(Saved data entries)
(** * rfcontrol.py: controller for mechanical RF attenuation units

    A shallow embedding of [RfControl] and [get_acm_ctrl_list].  The Python
    built-ins the program relies on are written out in module [Py]; the
    pyvisa library and the attenuators behind it are an interface ([Visa])
    whose calls are threaded through an explicit state and recorded in a
    log; exceptions are values of an error monad. *)

From Stdlib Require Import String Ascii List ZArith Lia Bool Arith.
From Stdlib Require Import Decimal DecimalString DecimalNat.
Import ListNotations.
Local Open Scope string_scope.
Local Open Scope list_scope.

(** ** Python built-ins used by the program *)

Module Py.

(** [needle in hay] on two [str] values: substring test. *)
Fixpoint str_contains (needle hay : string) : bool :=
  if String.prefix needle hay then true
  else match hay with
       | EmptyString => false
       | String _ rest => str_contains needle rest
       end.

(** [s.split(sep)] for a one-character separator.  The result is never
    empty: [''.split(',')] is [['']]. *)
Fixpoint split_on (sep : ascii) (s : string) : list string :=
  match s with
  | EmptyString => [EmptyString]
  | String c rest =>
      if Ascii.eqb c sep then EmptyString :: split_on sep rest
      else match split_on sep rest with
           | field :: fields => String c field :: fields
           | [] => [String c EmptyString]
           end
  end.
(** * Official-site discovery and contact extraction (sales_lead_builder)

    A shallow embedding of [site_selector.py] and [site_scraper.py]:
    the candidate selector, the bounded crawler and the contact extractor.

    Python [str] values are Rocq strings holding their UTF-8 bytes.  UTF-8 is
    self-synchronising and order-preserving, so substring tests, prefix and
    suffix tests, removal of a literal and code-point ordering on [str]
    coincide with the byte-level operations used here.

    Third-party behaviour (urllib, BeautifulSoup, the [re] engine on the two
    compiled patterns, phonenumbers, tldextract, the Unicode-aware [str]
    methods) is not re-implemented: it is the interface [PyLib], and every
    general theorem holds for all of its implementations. *)

From Stdlib Require Import String Ascii List ZArith QArith Bool Lia Arith.
From Stdlib Require Import Sorted Permutation OrdersEx.
Import ListNotations.
Open Scope string_scope.
Open Scope list_scope.
Open Scope Z_scope.

Set Implicit Arguments.

(* ------------------------------------------------------------------ *)
(** ** Python string and container primitives *)

Module Py.

(** Truthiness of a [str]: the empty string is falsy. *)
Definition nonempty (s : string) : bool :=
  match s with EmptyString => false | String _ _ => true end.

(** Truthiness of an [Optional[str]]: [None] and the empty string are falsy. *)
Definition truthy (o : option string) : bool :=
  match o with None => false | Some s => nonempty s end.

(** Truthiness of a list. *)
Definition some {A} (l : list A) : bool :=
  match l with [] => false | _ :: _ => true end.

(** [s.startswith(p)] *)
Definition startswith (s p : string) : bool := String.prefix p s.

(** [needle in hay] *)
Fixpoint str_in (needle hay : string) : bool :=
  String.prefix needle hay ||
  match hay with
  | EmptyString => false
  | String _ rest => str_in needle rest
  end.

(** [s.endswith(suffix)] *)
Fixpoint endswith (s suffix : string) : bool :=
  String.eqb s suffix ||
  match s with
  | EmptyString => false
  | String _ rest => endswith rest suffix
  end.

(** [any(k in hay for k in keywords)] *)
Definition any_in (keywords : list string) (hay : string) : bool :=
  existsb (fun k => str_in k hay) keywords.

(** [s.replace(old, empty)] for a literal [old]: occurrences are removed
    left to right without overlap.  [skip] counts the characters of the
    occurrence being dropped. *)
Fixpoint remove_from (old : string) (skip : nat) (s : string) : string :=
  match s with
  | EmptyString => EmptyString
  | String c rest =>
      match skip with
      | S k => remove_from old k rest
      | O =>
          if String.prefix old s
          then remove_from old (Nat.pred (String.length old)) rest
          else String c (remove_from old O rest)
      end
  end.

Definition remove (s old : string) : string :=
  if nonempty old then remove_from old O s else s.

(** [re.sub] of a negated character class by the empty string. *)
Fixpoint keep (class : ascii -> bool) (s : string) : string :=
  match s with
  | EmptyString => EmptyString
  | String c rest =>
      if class c then String c (keep class rest) else keep class rest
  end.

Definition between (lo hi c : ascii) : bool :=
  (N.leb (N_of_ascii lo) (N_of_ascii c) && N.leb (N_of_ascii c) (N_of_ascii hi))%bool.

Definition is_digit (c : ascii) : bool := between "0" "9" c.
Definition is_lower_alnum (c : ascii) : bool := between "a" "z" c || is_digit c.
Definition is_digit_or_plus (c : ascii) : bool := is_digit c || Ascii.eqb c "+".

(** [s.split(sep, 1)[0]] for a one-character separator. *)
Fixpoint before_first (sep : ascii) (s : string) : string :=
  match s with
  | EmptyString => EmptyString
  | String c rest =>
      if Ascii.eqb c sep then EmptyString else String c (before_first sep rest)
  end.
(** * DPP: a shallow embedding of the Data Pipeline Package (dpp.py)

    The pipeline object of [dpp.py] owns a context dictionary, a list of
    variable names, a dictionary of placeholders and the list of outputs of
    the last step.  Its methods mutate the object in place and may raise.
    They are embedded here as state transformers over a record [DPP] that
    return either a value or the exception raised, together with the state
    reached: an exception does not undo the mutations made before it. *)

From stdpp Require Import gmap strings list fin_maps.

Set Warnings "-clear-no-such-hyp".

Open Scope string_scope.
Open Scope list_scope.
Open Scope nat_scope.

(** ** Values, callables, exceptions *)

(** Python values flowing through the context.  Only the distinction
    between tuples/lists and everything else is observed by the engine
    ([isinstance(result, (tuple, list))]). *)
#[warnings="-register-all"]
Inductive value :=
| VNone
| VInt (z : Z)
| VStr (s : string)
| VTuple (l : list value)
| VList (l : list value).

(** [list(result)] when [result] is a tuple or a list. *)
Definition as_sequence (v : value) : option (list value) :=
  match v with
  | VTuple l | VList l => Some l
  | _ => None
  end.

(** The messages of the [ValueError]s raised by the engine. *)
Inductive value_error :=
| NoPreviousOutputs            (* "PREV used but there is no previous outputs" *)
| ParameterNumberMismatch      (* "the parameter number is not match, ..." *)
| NotTupleOrList               (* "returned value must be tuple or list ..." *)
| VariableConflict (n : string) (* "Variable conflict: n is written in multiple branches" *)
| BadCommonArgs
| BadAllArgs
| BadBranchArgs
| BadSequenceArgs
| BadSelectBranch
| BadSelectExpr
| BadSelectDefault.

Inductive attribute_error :=
| HasNoName                    (* [.name] read on an object that is not a Placeholder *)
| NoAttribute (a : string)     (* "'DPP' object has no attribute 'a'" *)
| NotInContext (a : string).   (* the variable does not exist in the context *)

Inductive exn :=
| NotImplementedError
| ValueError (m : value_error)
| KeyError (k : string)
| AttributeError (m : attribute_error)
| UserException (tag : string).

Inductive result (A : Type) :=
| Ok (a : A)
| Raise (e : exn).
Arguments Ok {A} a.
Arguments Raise {A} e.

(** A user function: called with positional arguments, it returns a value
    or raises.  [fn_name] is Python's [__name__]; it identifies the callee
    in the call log. User functions are assumed not to touch the pipeline. *)
Record Callable := mkCallable {
  fn_name : string;
  fn_call : list value → result value
}.

(** A [select] condition receives the attribute view of the context and its
    result is tested for truth. *)
Record Condition := mkCondition {
  cond_name : string;
  cond_call : gmap string value → result bool
}.

(** ** Placeholders, tokens and expressions *)

(** [Placeholder]: only [name] is ever read by the engine (the back
    reference to the owning pipeline is never consulted). *)
Record Placeholder := mkPlaceholder { name : string }.

(** The objects that occur in input and output lists. *)
Inductive item :=
| IPh (p : Placeholder)
| IAll                          (* the ALL singleton *)
| IPrev                         (* the PREV singleton *)
| IDots                         (* Ellipsis *)
| IOther.                       (* any other object: it has no [name] *)

Definition V (n : string) : item := IPh (mkPlaceholder n).

(** What a caller may pass where inputs or outputs are expected: a single
    object, a list or a tuple. *)
Inductive arg :=
| Bare (i : item)
| PyList (l : list item)
| PyTuple (l : list item).

(** [CompleteExpression]: built by [>>], both [inputs] and [outputs] are
    lists (PartialExpression wraps a non-list into a one-element list). *)
Record CompleteExpression := mkExpr {
  inputs : list item;
  fn : Callable;
  outputs : list item
}.

(** ** The pipeline object *)

Inductive event :=
| FnCall (f : string) (args : list value)
| CondCall (c : string).

Record DPP := mkDPP {
  var_names : list string;
  context : gmap string value;
  placeholders : gmap string Placeholder;
  last_outputs : list item;
  debug_flag : bool;
  in_context : bool;
  (* instrumentation: the user callables invoked so far, oldest first *)
  calls : list event
}.

Definition set_context (c : gmap string value) (s : DPP) : DPP :=
  mkDPP (var_names s) c (placeholders s) (last_outputs s) (debug_flag s) (in_context s) (calls s).
Definition set_placeholders (p : gmap string Placeholder) (s : DPP) : DPP :=
  mkDPP (var_names s) (context s) p (last_outputs s) (debug_flag s) (in_context s) (calls s).
Definition set_last_outputs (l : list item) (s : DPP) : DPP :=
  mkDPP (var_names s) (context s) (placeholders s) l (debug_flag s) (in_context s) (calls s).
Definition set_debug (b : bool) (s : DPP) : DPP :=
  mkDPP (var_names s) (context s) (placeholders s) (last_outputs s) b (in_context s) (calls s).
Definition set_in_context (b : bool) (s : DPP) : DPP :=
  mkDPP (var_names s) (context s) (placeholders s) (last_outputs s) (debug_flag s) b (calls s).
Definition set_calls (l : list event) (s : DPP) : DPP :=
  mkDPP (var_names s) (context s) (placeholders s) (last_outputs s) (debug_flag s) (in_context s) l.
Definition log_event (e : event) (s : DPP) : DPP := set_calls (calls s ++ [e]) s.
(** X1: a text longer than the budget is cut so that every chunk behind
    the first begins with a space the text does not have, and the text is
    got back, with one space behind it, by dropping that first character
    of every later chunk and joining the chunks. *)
Theorem chunk_text_rejoin (s : str) (max_chars : Z) :
  max_chars < len s ->
  exists first rest,
    chunk_text s max_chars = first :: rest /\
    Forall (fun c => exists t, c = space :: t) rest /\
    first ++ concat (map (@tl ascii) rest) = s ++ [space].
Proof. exact (chunk_text_later_chunks s max_chars). Qed.

Lemma chunk_text_rejoin_witness :
  exists first rest,
    chunk_text (s2l "Teh cat sat teh") 8 = first :: rest /\
    Forall (fun c => exists t, c = space :: t) rest /\
    first ++ concat (map (@tl ascii) rest) = s2l "Teh cat sat teh" ++ [space].
Proof. apply chunk_text_rejoin. reflexivity. Defined.

Lemma chunk_step_parts_grow (max_chars : Z) (st : list str * str) (w : str) :
  fst st <> [] -> fst (chunk_step max_chars st w) <> [].
Proof.
  destruct st as [parts cur]. unfold chunk_step.
  destruct (_ >? max_chars); cbn [fst]; [|tauto].
  intros _ E. now apply app_eq_nil in E as [_ E].
Qed.

Lemma fold_parts_grow (max_chars : Z) (ws : list str) : forall st,
  fst st <> [] -> fst (fold_left (chunk_step max_chars) ws st) <> [].
Proof.
  induction ws as [|w ws IH]; intros st H; cbn [fold_left]; [exact H|].
  apply IH. now apply chunk_step_parts_grow.
Qed.

(** While nothing has been appended to [parts], [current_text] is empty or
    within the budget. *)
Lemma fold_first_mode (max_chars : Z) (ws : list str) : forall cur,
  len cur <= max_chars \/ cur = [] ->
  fst (fold_left (chunk_step max_chars) ws ([], cur)) = [] ->
  len (snd (fold_left (chunk_step max_chars) ws ([], cur))) <= max_chars \/
  snd (fold_left (chunk_step max_chars) ws ([], cur)) = [].
Proof.
  induction ws as [|w ws IH]; intros cur B; cbn [fold_left]; [tauto|].
  unfold chunk_step at 2 4 6.
  destruct (len cur + len w + 1 >? max_chars) eqn:C.
  - intros E. exfalso. revert E. apply fold_parts_grow. discriminate.
  - apply IH. left. rewrite !len_app. change (len [space]) with 1.
    rewrite Z.gtb_ltb in C. apply Z.ltb_ge in C. lia.
Qed.

Lemma chunk_text_long_parts (s : str) (max_chars : Z) :
  max_chars < len s ->
  exists parts cur,
    fold_left (chunk_step max_chars) (split space s) ([], []) = (parts, cur) /\
    chunk_text s max_chars = parts ++ [cur].
Proof.
  intros H. unfold chunk_text. apply Z.leb_gt in H. rewrite H.
  match goal with
  | |- context [fold_left ?f ?l ?a] => set (X := fold_left f l a)
  end.
  assert (T : truthy (snd X) = true).
  { apply fold_chunk_step_truthy. left. apply split_nonempty. }
  assert (E : fold_left (chunk_step max_chars) (split space s) ([], []) = X)
    by reflexivity.
  clearbody X. destruct X as [parts cur]. cbn [snd] in T. rewrite T.
  now exists parts, cur.
Qed.

Lemma total_len_app (a b : list str) :
  total_len (a ++ b) = total_len a + total_len b.
Proof.
  unfold total_len.
  induction a as [|c a IH]; cbn [app fold_right]; [reflexivity|].
  rewrite IH. lia.
Qed.

Lemma total_len_next (gs : list (list str)) :
  total_len (map render_next gs) =
  len (render_first (concat gs)) + Z.of_nat (length gs).
Proof.
  unfold total_len.
  induction gs as [|g gs IH]; [reflexivity|].
  cbn [map fold_right concat length].
  rewrite IH, render_first_app, len_app. unfold render_next.
  rewrite len_cons. lia.
Qed.

(** X2: a text longer than the budget is cut into at least two chunks, and
    the lengths of the chunks add up to the length of the text plus the
    number of chunks: that sum is where the running offset of [spellcheck]
    stands after the last chunk. *)
Theorem chunk_text_total_length (s : str) (max_chars : Z) :
  max_chars < len s ->
  (2 <= length (chunk_text s max_chars))%nat /\
  total_len (chunk_text s max_chars) =
    len s + Z.of_nat (length (chunk_text s max_chars)).
Proof.
  intros H.
  destruct (chunk_text_long_groups s max_chars H) as (g0 & gs & EQ & G).
  split.
  - destruct (chunk_text_long_parts s max_chars H) as (parts & cur & F & P).
    rewrite P, length_app. cbn [length].
    destruct parts as [|p parts]; [exfalso|cbn [length]; lia].
    assert (B : len cur <= max_chars \/ cur = []).
    { change cur with (snd (@nil str, cur)). rewrite <- F.
      apply (fold_first_mode max_chars (split space s) []);
        [now right|]. exact (f_equal fst F). }
    rewrite G in P. unfold chunks_of_groups in P. cbn [app] in P.
    injection P as P1 P2. destruct gs; [|discriminate].
    cbn [concat] in EQ. rewrite app_nil_r in EQ. subst g0.
    rewrite render_first_split in P1. subst cur.
    rewrite len_app in B. change (len [space]) with 1 in B.
    destruct B as [B|B]; [lia|]. now apply app_eq_nil in B as [_ B].
  - rewrite G. unfold chunks_of_groups.
    change (total_len (render_first g0 :: map render_next gs))
      with (len (render_first g0) + total_len (map render_next gs)).
    cbn [length]. rewrite total_len_next, length_map.
    assert (L : len (render_first g0) + len (render_first (concat gs)) = len s + 1).
    { rewrite <- len_app, <- render_first_app, EQ, render_first_split, len_app.
      reflexivity. }
    lia.
Qed.

Lemma chunk_text_total_length_witness :
  (2 <= length (chunk_text (s2l "ab cd") 3))%nat /\
  total_len (chunk_text (s2l "ab cd") 3) =
    len (s2l "ab cd") + Z.of_nat (length (chunk_text (s2l "ab cd") 3)).
Proof. apply chunk_text_total_length. reflexivity. Defined.

Lemma chunk_step_nonempty (max_chars : Z) (p : list str) (c w : str) :
  c <> [] ->
  exists q c',
    chunk_step max_chars (p, c) w = (p ++ q, c') /\
    Forall nonempty q /\ c' <> [].
Proof.
  intros N. unfold chunk_step. destruct (_ >? max_chars).
  - exists [c], ([space] ++ w ++ [space]). repeat split.
    + constructor; [exact N|constructor].
    + discriminate.
  - exists [], (c ++ w ++ [space]). rewrite app_nil_r. repeat split.
    + constructor.
    + destruct c; [congruence|discriminate].
Qed.

Lemma fold_chunk_step_nonempty (max_chars : Z) (ws : list str) : forall p c,
  c <> [] ->
  exists q c',
    fold_left (chunk_step max_chars) ws (p, c) = (p ++ q, c') /\
    Forall nonempty q /\ c' <> [].
Proof.
  induction ws as [|w ws IH]; intros p c N; cbn [fold_left].
  - exists [], c. rewrite app_nil_r. repeat split; [constructor|exact N].
  - destruct (chunk_step_nonempty max_chars p c w N) as (q1 & c1 & E1 & Q1 & N1).
    destruct (IH (p ++ q1) c1 N1) as (q2 & c2 & E2 & Q2 & N2).
    exists (q1 ++ q2), c2. split; [|split; [|exact N2]].
    + etransitivity;
        [exact (f_equal (fold_left (chunk_step max_chars) ws) E1)|].
      rewrite app_assoc. exact E2.
    + apply Forall_app. now split.
Qed.

(** X3: [chunk_text] never returns the empty list, and only its first chunk
    can be empty: it is, exactly when the text is empty and within the
    budget, or the text is longer than the budget and its first word with
    the space behind it is longer than the budget too. *)
Theorem chunk_text_empty_only_first (s : str) (max_chars : Z) :
  exists first rest,
    chunk_text s max_chars = first :: rest /\
    Forall nonempty rest /\
    (first = [] <->
     (s = [] /\ 0 <= max_chars) \/
     (max_chars < len s /\ max_chars < len (hd [] (split space s)) + 1)).
Proof.
  destruct (Z_le_gt_dec (len s) max_chars) as [S|L].
  - exists s, []. unfold chunk_text. apply Z.leb_le in S as S'. rewrite S'.
    split; [reflexivity|]. split; [constructor|]. split.
    + intros ->. left. split; [reflexivity|exact S].
    + intros [[E _]|[K _]]; [exact E|lia].
  - assert (L' : max_chars < len s) by lia.
    destruct (chunk_text_long_parts s max_chars L') as (parts & cur & F & ->).
    destruct (split space s) as [|w0 ws] eqn:E;
      [now apply split_nonempty in E|].
    cbn [fold_left hd] in F |- *. unfold chunk_step at 2 in F.
    change (len []) with 0 in F. rewrite Z.add_0_l in F.
    destruct (len w0 + 1 >? max_chars) eqn:C.
    + destruct (fold_chunk_step_nonempty max_chars ws ([] ++ [[]])
                  ([space] ++ w0 ++ [space]) ltac:(discriminate))
        as (q & c' & F' & Q & N).
      pose proof (eq_trans (eq_sym F) F') as K. injection K as -> ->.
      exists [], (q ++ [c']). split; [reflexivity|]. split.
      * apply Forall_app. split; [exact Q|]. constructor; [exact N|constructor].
      * split; [|reflexivity]. intros _. right.
        rewrite Z.gtb_ltb in C. apply Z.ltb_lt in C. lia.
    + destruct (fold_chunk_step_nonempty max_chars ws []
                  ([] ++ w0 ++ [space])
                  ltac:(destruct w0; discriminate))
        as (q & c' & F' & Q & N).
      pose proof (eq_trans (eq_sym F) F') as K. injection K as -> ->.
      cbn [app].
      rewrite Z.gtb_ltb in C. apply Z.ltb_ge in C.
      destruct q as [|q0 q].
      * exists c', []. split; [reflexivity|]. split; [constructor|].
        split; [intros K; now destruct (N K)|].
        intros [[K K0]|[_ K]]; [subst s; change (len []) with 0 in L; lia|lia].
      * inversion Q as [|? ? Q0 Q']; subst.
        exists q0, (q ++ [c']). split; [reflexivity|]. split.
        -- apply Forall_app. split; [exact Q'|].
           constructor; [exact N|constructor].
        -- split; [intros K; now destruct (Q0 K)|].
           intros [[K K0]|[_ K]]; [subst s; change (len []) with 0 in L; lia|lia].
Qed.
(** X11 - Bytes of a call.  A call on a chunk of at least one byte that
    returns has copied, out of the caller's memory, at least as many bytes as
    the chunk has less the bytes of an incomplete header the parser held on
    entry, which are fewer than 8: the loop goes on until the copies of the
    call and those bytes add up to the size of the chunk. *)
Theorem call_copies_all_but_carried (p : MessageParser) (rawData : list byte)
    (size : Z) (msgs : list NetworkMessage) (r : CallResult) :
  reachable p -> 0 < size < 2 ^ 32 ->
  ParseMessage p rawData size msgs = Some (Returned r) ->
  size - carried p <= consumed (events r) /\ 0 <= carried p < 8.
Proof.
  intros Hp Hsize Hcall.
  split; [|apply carried_range, reachable_idle, Hp].
  apply ParseMessage_inv in Hcall. destruct Hcall as (f & Hloop & ->).
  cbn [events].
  destruct (cursor_at_loop_end p rawData size msgs _ f Hp Hsize Hloop)
    as [Hcur Hge].
  lia.
Qed.

Lemma call_copies_all_but_carried_witness :
  2 - carried (AwaitingHeader (firstn 3 s_header) 0)
    <= consumed (events (mkResult (AwaitingHeader (firstn 5 s_header) 0) []
                                  false [Read 0 2])) /\
  0 <= carried (AwaitingHeader (firstn 3 s_header) 0) < 8.
Proof.
  apply (call_copies_all_but_carried (AwaitingHeader (firstn 3 s_header) 0)
           (firstn 2 (skipn 3 s_header)) 2 []).
  - apply (reachable_call fresh (firstn 3 s_header) 3 []
             (mkResult (AwaitingHeader (firstn 3 s_header) 0) [] false
                       [Read 0 3])).
    + exact reachable_fresh.
    + lia.
    + reflexivity.
  - lia.
  - reflexivity.
Defined.

Lemma stale_header_is_never_read_witness :
  sameOutcome sameResult
    (ParseMessage fresh s_header 8 [])
    (ParseMessage (setHeader fresh false (decodeHeader s_header)) s_header 8
                  []).
Proof.
  apply (stale_header_is_never_read fresh
           (setHeader fresh false (decodeHeader s_header)) s_header 8 []).
  repeat split. intros H. discriminate H.
Defined.

(** ** Conversions to int *)

(** The place of the next copy stays at or before the cursor. *)
Lemma visits_pos (rawData : list byte) (size : Z) (f0 f : Frame) :
  0 <= size < 2 ^ 32 -> frame_ok size f0 ->
  pos f0 <= m_totalBytesParsed (self f0) ->
  visits rawData size f0 f ->
  frame_ok size f /\ pos f <= m_totalBytesParsed (self f).
Proof.
  intros Hsize Hok Hle Hv. induction Hv as [|f f' _ [IHok IHle] Hlt Hit].
  - split; assumption.
  - split.
    + apply (iteration_ok rawData size f f' Hsize IHok Hlt Hit).
    + apply (iteration_window rawData size f f' Hsize IHok IHle Hlt Hit).
Qed.

(** In a call on a chunk of at most [INT_MAX] bytes, every [uint32_t] that
    the code stores into an [int] is a value an [int] holds: the size of the
    header buffer on line 36; on line 51, reached when the bytes the header
    lacks are in the chunk, the offset behind the header; on line 59 the
    smaller of [size] and another number.  The model then stops only at the
    signed addition of line 62 and at copies that leave the memory. *)
Lemma int_conversions_fit (p : MessageParser) (rawData : list byte) (size : Z)
    (msgs : list NetworkMessage) (f : Frame) :
  reachable p -> 0 <= size <= INT_MAX ->
  visits rawData size (mkFrame p 0 0 msgs []) f ->
  m_totalBytesParsed (self f) < size ->
  (m_isHeaderSet (self f) = false ->
     0 <= GetSize (active (self f)) <= INT_MAX /\
     (s_headerSize - GetSize (active (self f))
        <= size - m_totalBytesParsed (self f) ->
      0 <= s_headerSize - GetSize (active (self f)) + messageOffset f
        <= INT_MAX)) /\
  (forall z, 0 <= Z.min size (u32 z) <= INT_MAX).
Proof.
  intros Hp Hint Hv Hlt.
  assert (Hsize : 0 <= size < 2 ^ 32) by arith.
  split.
  - intros Hset.
    pose proof (idle_frame_ok size p msgs (reachable_idle p Hp)) as Hok.
    assert (Hle0 : pos (mkFrame p 0 0 msgs [])
                   <= m_totalBytesParsed (self (mkFrame p 0 0 msgs []))).
    { unfold pos. cbn [self headerOffset messageOffset].
      destruct (reachable_idle p Hp) as [_ ->].
      destruct (m_isHeaderSet p); lia. }
    destruct (visits_pos rawData size _ f Hsize Hok Hle0 Hv)
      as [(Hshape & _ & Hmo & Ht0 & _) Hle].
    unfold pos in Hle. rewrite Hset in Hle. unfold s_headerSize.
    destruct Hshape as [(b & Hb & Hb8) | (h & b & Hb & _)];
      [|rewrite Hb in Hset; discriminate Hset].
    assert (Hact : active (self f) = b) by (rewrite Hb; reflexivity).
    rewrite Hact. pose proof (GetSize_nonneg b) as Hb0.
    split; [arith|]. intros Hc. arith.
  - intros z. unfold u32.
    pose proof (Z.mod_pos_bound z (2 ^ 32) ltac:(lia)) as Hz. arith.
Qed.

End Common.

### WHAT IS BEING ASKED
Repeat only what lies between the first line of the data and the line containing "(** [needle in hay] on", both of those lines included, exactly as it stands.

### REPLY TO THE TASK
(** * rfcontrol.py: controller for mechanical RF attenuation units

    A shallow embedding of [RfControl] and [get_acm_ctrl_list].  The Python
    built-ins the program relies on are written out in module [Py]; the
    pyvisa library and the attenuators behind it are an interface ([Visa])
    whose calls are threaded through an explicit state and recorded in a
    log; exceptions are values of an error monad. *)

From Stdlib Require Import String Ascii List ZArith Lia Bool Arith.
From Stdlib Require Import Decimal DecimalString DecimalNat.
Import ListNotations.
Local Open Scope string_scope.
Local Open Scope list_scope.

(** ** Python built-ins used by the program *)

Module Py.

(** [needle in hay] on two [str] values: substring test. *)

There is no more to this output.